Physicians are advised to discuss the following issues with patients for whom they prescribe Campral.

Any psychoactive drug may impair judgment, thinking, or motor skills. Patients should be cautioned about operating hazardous machinery, including automobiles, until they are reasonably certain that Campral therapy does not affect their ability to engage in such activities.

Patients should be advised to notify their physician if they become pregnant or intend to become pregnant during therapy.

Patients should be advised to notify their physician if they are breast-feeding.

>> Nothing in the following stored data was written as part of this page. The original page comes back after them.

(** * Distance-transform energy maps: connectomics/data/utils/data_transform.py

    A shallow embedding of the label-map encoders ([edt_semantic],
    [edt_instance], [sdt_instance], [distance_transform],
    [skeleton_aware_distance_transform]), of the quantizer
    ([energy_quantize]) and of the decoder ([decode_quantize]).

    Modelling conventions.
    - A numpy array or torch tensor is a row-major buffer with a shape
      ([ndarray]).
    - Pixel energies are exact rationals ([Qc], canonical fractions, so
      that equality of arrays is Leibniz equality).  The comparisons,
      maxima and selections of the source are exact on IEEE doubles as
      well; the roundings of [/], [*] and [-] are not modelled, neither
      are NaN and the infinities.
    - Python exceptions are the constructors of [exn]; a function that can
      raise returns a [result].
    - The image-processing primitives of scipy and scikit-image
      (connected components, hole filling, erosion, Euclidean distance
      transform, skeletonization, Gaussian blur) and the transcendental
      functions are the fields of the class [Primitives]; what the
      proofs need from them is the class [PrimitivesSpec]. *)

From Stdlib Require Import String Ascii ZArith QArith Qcanon List Bool Lia Lqa Permutation Sorted.
Import ListNotations.

Local Open Scope Z_scope.

(** ** Exceptions *)

Inductive exn : Type :=
| AssertionError
| IndexError
| ValueError
| UnboundLocalError
| RuntimeError.

Inductive result (A : Type) : Type :=
| OK (a : A)
| Raise (e : exn).

Arguments OK {A} a.
Arguments Raise {A} e.

Definition bind {A B : Type} (r : result A) (k : A -> result B) : result B :=
  match r with
  | OK a => k a
  | Raise e => Raise e
  end.

Notation "x <- r ;; k" := (bind r (fun x => k))
  (at level 61, r at next level, right associativity).
Notation "' pat <- r ;; k" := (bind r (fun x => match x with pat => k end))
  (at level 61, pat pattern, r at next level, right associativity).

(** [assert c]: raises [AssertionError] when [c] is false. *)
Definition assert (c : bool) : result unit :=
  if c then OK tt else Raise AssertionError.

(** ** Numbers *)

(** [float(z)] for a Python integer [z]. *)
Definition py_float (z : Z) : Qc := Q2Qc (inject_Z z).

(** A decimal or fractional literal [n/d]. *)
Definition lit (n : Z) (d : positive) : Qc := Q2Qc (n # d).

Definition Qcltb (x y : Qc) : bool :=
  match (x ?= y)%Qc with Lt => true | _ => false end.

Definition Qcleb (x y : Qc) : bool :=
  match (x ?= y)%Qc with Gt => false | _ => true end.

Definition Qceqb (x y : Qc) : bool :=
  match (x ?= y)%Qc with Eq => true | _ => false end.

(** [range(n)] *)
Definition range (n : Z) : list Z := map Z.of_nat (seq 0 (Z.to_nat n)).

(** ** Energy quantization *)

(** The bin edges of [energy_quantize]:
    [bins = [-1.0]; for i in range(levels): bins.append(i / levels);
     bins.append(1.1)]. *)
Definition quantize_bins (levels : Z) : list Qc :=
  fold_left (fun bins i => bins ++ [(py_float i / py_float levels)%Qc])
            (range levels) [lit (-1) 1]
  ++ [lit 11 10].

Fixpoint nondecreasing (l : list Qc) : bool :=
  match l with
  | a :: (b :: _) as t => Qcleb a b && nondecreasing t
  | _ => true
  end.

Fixpoint nonincreasing (l : list Qc) : bool :=
  match l with
  | a :: (b :: _) as t => Qcleb b a && nonincreasing t
  | _ => true
  end.

(** numpy's check of the bins: 1 increasing, -1 decreasing, 0 neither. *)
Definition monotonicity (bins : list Qc) : Z :=
  if nondecreasing bins then 1
  else if nonincreasing bins then -1
  else 0.

(** [np.searchsorted(bins, x, side='right')] on increasing bins: the first
    index [i] with [x < bins[i]], the length when there is none. *)
Fixpoint searchsorted_right (bins : list Qc) (x : Qc) : nat :=
  match bins with
  | [] => O
  | b :: bs => if Qcltb x b then O else S (searchsorted_right bs x)
  end.

(** [np.digitize(x, bins)]: the index [i] with [bins[i-1] <= x < bins[i]]. *)
Definition np_digitize (x : Qc) (bins : list Qc) : result Z :=
  match monotonicity bins with
  | 0 => Raise ValueError
  | Zneg _ =>
      OK (Z.of_nat (length bins) - Z.of_nat (searchsorted_right (rev bins) x))
  | Zpos _ => OK (Z.of_nat (searchsorted_right bins x))
  end.

(** [energy_quantize] at one energy value. *)
Definition energy_quantize (energy : Qc) (levels : Z) : result Z :=
  let bins := quantize_bins levels in
  quantized <- np_digitize energy bins ;;
  OK (quantized - 1).

Definition default_levels : Z := 10.


(** ** Arrays *)

(** A numpy array (or torch tensor): its shape and its row-major buffer. *)
Record ndarray (A : Type) : Type := NdArray {
  shape : list nat;
  data : list A
}.

Arguments NdArray {A} shape data.
Arguments shape {A} n.
Arguments data {A} n.

(** The number of cells of an array of shape [sh]. *)
Definition size_of (sh : list nat) : nat := fold_right Nat.mul 1%nat sh.

(** The buffer has as many cells as the shape says. *)
Definition wf {A : Type} (a : ndarray A) : Prop :=
  length (data a) = size_of (shape a).

Definition ndim {A : Type} (a : ndarray A) : nat := length (shape a).

Fixpoint shape_eqb (s t : list nat) : bool :=
  match s, t with
  | [], [] => true
  | n :: s', m :: t' => Nat.eqb n m && shape_eqb s' t'
  | _, _ => false
  end.

(** [np.zeros(sh)], [np.ones(sh) * v]. *)
Definition full {A : Type} (sh : list nat) (v : A) : ndarray A :=
  NdArray sh (repeat v (size_of sh)).

(** A unary element-wise operation ([label != 0], [np.tanh(x)], [x / c]). *)
Definition amap {A B : Type} (f : A -> B) (a : ndarray A) : ndarray B :=
  NdArray (shape a) (map f (data a)).

Fixpoint zip_with {A B C : Type} (f : A -> B -> C) (l : list A) (r : list B)
  : list C :=
  match l, r with
  | x :: l', y :: r' => f x y :: zip_with f l' r'
  | _, _ => []
  end.

(** A binary element-wise operation on two arrays of one shape
    ([a - b], [a * b], [np.maximum(a, b)], [a += b]); operands of
    different shapes are rejected (numpy's broadcasting of unequal shapes
    is not modelled). *)
Definition azip {A B C : Type} (f : A -> B -> C) (a : ndarray A) (b : ndarray B)
  : result (ndarray C) :=
  if shape_eqb (shape a) (shape b)
  then OK (NdArray (shape a) (zip_with f (data a) (data b)))
  else Raise ValueError.

(** [np.atleast_1d(a)] *)
Definition atleast_1d {A : Type} (a : ndarray A) : ndarray A :=
  match shape a with
  | [] => NdArray [1%nat] (data a)
  | _ :: _ => a
  end.

(** [a.shape[0]] *)
Definition shape0 {A : Type} (a : ndarray A) : result nat :=
  match shape a with
  | [] => Raise IndexError
  | n :: _ => OK n
  end.

(** The [i]-th block of [inner] cells of a buffer. *)
Definition chunk {A : Type} (inner : nat) (d : list A) (i : nat) : list A :=
  firstn inner (skipn (i * inner) d).

(** [a[i]] along the leading axis. *)
Definition slice0 {A : Type} (a : ndarray A) (i : nat) : ndarray A :=
  let sh := tl (shape a) in
  NdArray sh (chunk (size_of sh) (data a) i).

(** [np.stack(arrays, 0)] *)
Definition np_stack {A : Type} (arrays : list (ndarray A)) : result (ndarray A) :=
  match arrays with
  | [] => Raise ValueError
  | a :: rest =>
      if forallb (fun b => shape_eqb (shape a) (shape b)) rest
      then OK (NdArray (length arrays :: shape a) (concat (map data arrays)))
      else Raise ValueError
  end.

(** [a.max()] *)
Definition amax (a : ndarray Qc) : result Qc :=
  match data a with
  | [] => Raise ValueError
  | x :: t => OK (fold_left (fun m y => if Qcltb m y then y else m) t x)
  end.

(** [np.maximum] on two energies. *)
Definition maximum (x y : Qc) : Qc := if Qcltb x y then y else x.

(** [np.unique(label)]: the distinct values, ascending. *)
Fixpoint insert_unique (z : Z) (l : list Z) : list Z :=
  match l with
  | [] => [z]
  | h :: t =>
      if z <? h then z :: l
      else if z =? h then l
      else h :: insert_unique z t
  end.

Definition np_unique (a : ndarray Z) : list Z :=
  fold_right insert_unique [] (data a).

(** [np.pad(a, m, mode='constant', constant_values=z)]: [m] cells of [z]
    before and after, on every axis. *)
Fixpoint pad_data {A : Type} (m : nat) (z : A) (sh : list nat) (d : list A)
  : list A :=
  match sh with
  | [] => d
  | n :: sh' =>
      let inner := size_of sh' in
      let inner' := size_of (map (fun k => k + 2 * m)%nat sh') in
      repeat z (m * inner')
      ++ flat_map (fun i => pad_data m z sh' (chunk inner d i)) (seq 0 n)
      ++ repeat z (m * inner')
  end.

Definition np_pad {A : Type} (a : ndarray A) (m : nat) (z : A) : ndarray A :=
  NdArray (map (fun k => k + 2 * m)%nat (shape a))
          (pad_data m z (shape a) (data a)).

(** Modelled from the spec: [get_padsize] of
    connectomics/data/utils/data_misc.py, which is not part of the sources
    at hand.  For an integer margin it gives the pair (margin, margin) for
    each of the [ndim] axes. *)
Definition get_padsize (pad_size : nat) (nd : nat) : list (nat * nat) :=
  repeat (pad_size, pad_size) nd.

(** Modelled from the spec: the buffer of [array_unpad], see below. *)
Fixpoint unpad_data {A : Type} (pads : list (nat * nat)) (sh : list nat)
  (d : list A) : list A :=
  match sh, pads with
  | n :: sh', (lo, hi) :: pads' =>
      let inner := size_of sh' in
      flat_map (fun i => unpad_data pads' sh' (chunk inner d i))
               (seq lo (n - hi - lo))
  | _, _ => d
  end.

Fixpoint unpad_shape (pads : list (nat * nat)) (sh : list nat) : list nat :=
  match sh, pads with
  | n :: sh', (lo, hi) :: pads' => (n - hi - lo)%nat :: unpad_shape pads' sh'
  | _, _ => sh
  end.

(** Modelled from the spec: [array_unpad] of
    connectomics/data/utils/data_misc.py, which is not part of the sources
    at hand.  It strips the margins (before, after) of every axis, that is
    it keeps the cells [lo <= i < n - hi] of an axis of extent [n]. *)
Definition array_unpad {A : Type} (a : ndarray A) (pads : list (nat * nat))
  : ndarray A :=
  NdArray (unpad_shape pads (shape a)) (unpad_data pads (shape a) (data a)).

(** ** External primitives *)

Class Primitives : Type := {
  (** [skimage.measure.label] *)
  label_cc : ndarray Z -> ndarray Z;
  (** [skimage.morphology.remove_small_holes(mask, area, connectivity)] *)
  remove_small_holes : ndarray bool -> Z -> Z -> ndarray bool;
  (** [skimage.morphology.binary_erosion(mask, footprint)] *)
  binary_erosion : ndarray bool -> ndarray bool -> ndarray bool;
  (** [skimage.morphology.disk(radius)], [ball(radius)] *)
  disk : Z -> ndarray bool;
  ball : Z -> ndarray bool;
  (** [scipy.ndimage.distance_transform_edt] on a mask whose rank is the
      length of the sampling *)
  edt : ndarray bool -> list Qc -> ndarray Qc;
  (** [skimage.morphology.skeletonize] *)
  skeletonize : ndarray bool -> ndarray bool;
  (** [skimage.filters.gaussian(image, sigma, preserve_range=True)] *)
  gaussian : ndarray Qc -> Qc -> ndarray Qc;
  (** [np.tanh], [np.exp], [x ** alpha] on one value *)
  np_tanh : Qc -> Qc;
  np_exp : Qc -> Qc;
  np_power : Qc -> Qc -> Qc
}.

Patients should be advised to continue Campral therapy as directed, even in the event of relapse and should be reminded to discuss any renewed drinking with their physician.

Patients should be advised that Campral has been shown to help maintain abstinence only when used as a part of a treatment program that includes counseling and support.

Drug Interactions

The concomitant intake of alcohol and Campral does not affect the pharmacokinetics of either alcohol or acamprosate.

Pharmacokinetic studies indicate that administration of disulfiram or diazepam does not affect the pharmacokinetics of acamprosate. Co-administration of naltrexone with Campral produced a 25% increase in AUC and a 33% increase in the Cmax of acamprosate. No adjustment of dosage is recommended in such patients.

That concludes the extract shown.